### WHAT YOU SHOULD DO
Every line of the entries below that mentions "outer" is to be copied out.

### DATASET EXTRACT
(* ===== verification/Bitmap.v ===== *)
(** The bitmap allocator ([memory/paging/bitmap_allocator.rs]): a slice of bytes
    with one bit per page, scanned by [alloc], set and tested by [flag] and
    [check] and their range forms. *)
From S2P Require Import Prelude X86 Memory FrameAllocation.

Module BitmapAllocator.

(** ** State *)

(** [struct BitmapAllocator]: [bitmap] is a [&'static mut [u8]], so its address
    and its bytes; [size] counts bits. *)
Record BitmapAllocator : Type := mk {
  bitmap_ptr : Z;
  bitmap : list Z;
  size : Z;
  last_allocated : Z
}.

Definition set_bitmap (l : list Z) (self : BitmapAllocator) : BitmapAllocator :=
  mk (bitmap_ptr self) l (size self) (last_allocated self).
Definition set_last_allocated (n : Z) (self : BitmapAllocator) : BitmapAllocator :=
  mk (bitmap_ptr self) (bitmap self) (size self) n.

(** ** Tests *)

Definition in_range (self : BitmapAllocator) (bit : Z) : outcome bool :=
  let* limit := u64_mul (size self) 8 in Done (bit <? limit).

Definition range_in_bounds (self : BitmapAllocator) (r : Z * Z) : outcome bool :=
  let* limit := u64_mul (size self) 8 in Done (r.2 <=? limit).

(** The byte [match set { true => 0xFF, false => 0 }]. *)
Definition fill_byte (set : bool) : Z := if set then 255 else 0.

(** Whether [bit] has the value [set]. *)
Definition check (self : BitmapAllocator) (bit : Z) (set : bool) :
    outcome (result bool MemoryError) :=
  let* inside := in_range self bit in
  if negb inside then Done (Err OutOfBounds) else
  let* byte := index (bitmap self) (bit / 8) in
  let* mask := u8_shl 1 (bit mod 8) in
  Done (Ok (Bool.eqb set (negb (Z.land byte mask =? 0)))).

(** The loop body [check = check && self.check(bit, set)?] on the local [check]. *)
Definition check_step (self : BitmapAllocator) (set : bool) (bit : Z) :
    M bool (result unit MemoryError) :=
  let! acc := get in
  if acc then
    let? c := lift (check self bit set) in
    let! _ := put c in ret (Ok tt)
  else ret (Ok tt).

(** The loop body [check = check && byte == &test]. *)
Definition check_byte_step (test : Z) (byte : Z) : M bool unit :=
  let! acc := get in put (acc && (byte =? test)).

Definition check_range_loops (self : BitmapAllocator) (r : Z * Z) (set : bool) :
    M bool (result bool MemoryError) :=
  let^ inside := range_in_bounds self r in
  if negb inside then ret (Err OutOfBounds) else
  let^ width := u64_sub r.2 r.1 in
  if width <? 8 then
    let? _ := for_each (range r.1 r.2) (check_step self set) in
    let! acc := get in ret (Ok acc)
  else
    let^ byte_aligned_start := u64_add r.1 ((8 - r.1 mod 8) mod 8) in
    let^ byte_aligned_end := u64_sub r.2 (r.2 mod 8) in
    let? _ := for_each (range r.1 byte_aligned_start) (check_step self set) in
    let^ bytes := slice_range (bitmap self) (byte_aligned_start / 8) (byte_aligned_end / 8) in
    let! _ := for_all bytes (check_byte_step (fill_byte set)) in
    let? _ := for_each (range byte_aligned_end r.2) (check_step self set) in
    let! acc := get in ret (Ok acc).

(** Whether every bit of the range has the value [set]; the local [check] starts
    as [true]. *)
Definition check_range (self : BitmapAllocator) (r : Z * Z) (set : bool) :
    outcome (result bool MemoryError) :=
  let* '(res, _) := check_range_loops self r set true in Done res.

(** ** Updates *)

(** [*byte |= (flag as u8) << (bit % 8)]. *)
Definition flag (bit : Z) (fl : bool) : M BitmapAllocator (result unit MemoryError) :=
  let! self := get in
  let^ inside := in_range self bit in
  if negb inside then ret (Err OutOfBounds) else
  let^ byte := index (bitmap self) (bit / 8) in
  let^ mask := u8_shl (Z.b2z fl) (bit mod 8) in
  let^ bytes := index_set (bitmap self) (bit / 8) (Z.lor byte mask) in
  let! _ := put (set_bitmap bytes self) in
  ret (Ok tt).

Definition flag_range (r : Z * Z) (fl : bool) : M BitmapAllocator (result unit MemoryError) :=
  let! self := get in
  let^ inside := range_in_bounds self r in
  if negb inside then ret (Err OutOfBounds) else
  let^ width := u64_sub r.2 r.1 in
  if width <? 8 then
    let? _ := for_each (range r.1 r.2) (fun bit => flag bit fl) in
    ret (Ok tt)
  else
    let^ byte_aligned_start := u64_add r.1 ((8 - r.1 mod 8) mod 8) in
    let^ byte_aligned_end := u64_sub r.2 (r.2 mod 8) in
    let? _ := for_each (range r.1 byte_aligned_start) (fun bit => flag bit fl) in
    let! self := get in
    let^ bytes := slice_fill (bitmap self) (byte_aligned_start / 8) (byte_aligned_end / 8)
                    (fill_byte fl) in
    let! _ := put (set_bitmap bytes self) in
    let? _ := for_each (range byte_aligned_end r.2) (fun bit => flag bit fl) in
    ret (Ok tt).

(** ** Scanning *)

(** The inner loop of [scan_bits]; the state is ([sum], [found], [current]). *)
Fixpoint scan_bits_run (fuel : nat) (self : BitmapAllocator) (target sum found current : Z) :
    outcome (Z * Z * Z) :=
  match fuel with
  | O => OutOfFuel
  | S fuel =>
      let* limit := u64_mul (size self) 8 in
      if (sum =? 0) && (found <? target) && (current <? limit) then
        let* i := u64_rem (current / 8) (size self / 8) in
        let* byte := index (bitmap self) i in
        let* mask := u8_shl 1 (current mod 8) in
        let* sum := u8_add sum (Z.land byte mask) in
        let* found := u64_add found 1 in
        let* current := u64_add current 1 in
        scan_bits_run fuel self target sum found current
      else Done (sum, found, current)
  end.

(** The outer loop of [scan_bits]. *)
Fixpoint scan_bits_from (fuel : nat) (self : BitmapAllocator) (target current : Z) :
    outcome (result Z MemoryError) :=
  match fuel with
  | O => OutOfFuel
  | S fuel' =>
      let* limit := u64_mul (size self) 8 in
      if current <? limit then
        let* '(sum, found, current) := scan_bits_run fuel self target 0 0 current in
        if 0 <? sum then scan_bits_from fuel' self target current
        else let* start := u64_sub current found in Done (Ok start)
      else Done (Err AllocationError)
  end.

(** Each iteration of either loop advances [current], which stays below
    [size * 8]: this fuel is enough ([scan_bits_wp]). *)
Definition scan_fuel (self : BitmapAllocator) : nat := S (S (Z.to_nat (size self * 8))).

Definition scan_bits (self : BitmapAllocator) (target : Z) : outcome (result Z MemoryError) :=
  scan_bits_from (scan_fuel self) self target (last_allocated self).

(** The inner loop of [scan_bytes]. *)
Fixpoint scan_bytes_run (fuel : nat) (self : BitmapAllocator) (target sum found current : Z) :
    outcome (Z * Z * Z) :=
  match fuel with
  | O => OutOfFuel
  | S fuel =>
      if (sum =? 0) && (found <? target) && (current <? size self) then
        let* i := u64_rem current (size self) in
        let* byte := index (bitmap self) i in
        let* sum := u8_add sum byte in
        let* found := u64_add found 1 in
        let* current := u64_add current 8 in
        scan_bytes_run fuel self target sum found current
      else Done (sum, found, current)
  end.

(** The outer loop of [scan_bytes]. *)
Fixpoint scan_bytes_from (fuel : nat) (self : BitmapAllocator) (target current : Z) :
    outcome (result Z MemoryError) :=
  match fuel with
  | O => OutOfFuel
  | S fuel' =>
      if current <? size self then
        let* '(sum, found, current) := scan_bytes_run fuel self target 0 0 current in
        if 0 <? sum then scan_bytes_from fuel' self target current
        else
          let* back := u64_mul found 8 in
          let* start := u64_sub current back in Done (Ok start)
      else Done (Err AllocationError)
  end.

Section alloc.
Context {X : X86}.

Definition scan_bytes (self : BitmapAllocator) (target : Z) : outcome (result Z MemoryError) :=
  let* current := align_up (last_allocated self) 8 in
  scan_bytes_from (scan_fuel self) self target current.

(** Tries to find [bits] free space. *)
Definition scan (self : BitmapAllocator) (bits : Z) : outcome (result Z MemoryError) :=
  if size self <=? bits then Done (Err OutOfBounds)
  else if 16 <? bits then scan_bytes self bits
  else let* target := align_up bits 8 in scan_bits self target.

Definition alloc (bits : Z) : M BitmapAllocator (result Z MemoryError) :=
  let! self := get in
  let? free_space := lift (scan self bits) in
  let^ stop := u64_add free_space bits in
  let! _ := put (set_last_allocated stop self) in
  let? _ := flag_range (free_space, stop) true in
  ret (Ok free_space).

End alloc.

(** ** Release *)

Definition free (bit : Z) : M BitmapAllocator (result unit MemoryError) :=
  let! self := get in
  if size self <=? bit then ret (Err OutOfBounds) else
  let? c := lift (check self bit false) in
  if negb c then ret (Err DoubleFree) else
  let? _ := flag bit false in
  ret (Ok tt).

(** Ends in [todo!()]. *)
Definition free_range (r : Z * Z) : M BitmapAllocator (result unit MemoryError) :=
  let! self := get in
  let? c := lift (check_range self r false) in
  if negb c then ret (Err DoubleFree) else
  let? _ := flag_range r false in
  throw NotImplemented.

(** ** Construction *)

Section new.
Context {X : X86}.

(** [BitmapAllocator::new(size, set_at_init, frame_allocator, page_table)]; of
    the page table only [internal_offset] is read. The slice of [size] bytes at
    [virt] is filled whatever it held. *)
Definition new (size : Z) (set_at_init : bool) (internal_offset : Z) :
    M LinearFrameAllocator.LinearFrameAllocator (result BitmapAllocator MemoryError) :=
  let pages := size_in_pages size in
  let? phys := LinearFrameAllocator.alloc_contiguous pages in
  let^ at_ := u64_add phys internal_offset in
  let^ virt := virt_new at_ in
  let bytes := replicate (Z.to_nat size) (fill_byte set_at_init) in
  let^ bits := u64_mul size 8 in
  ret (Ok (mk virt bytes bits 0)).

End new.

End BitmapAllocator.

### EXERCISE RESULT
(** The outer loop of [scan_bits]. *)
(** The outer loop of [scan_bytes]. *)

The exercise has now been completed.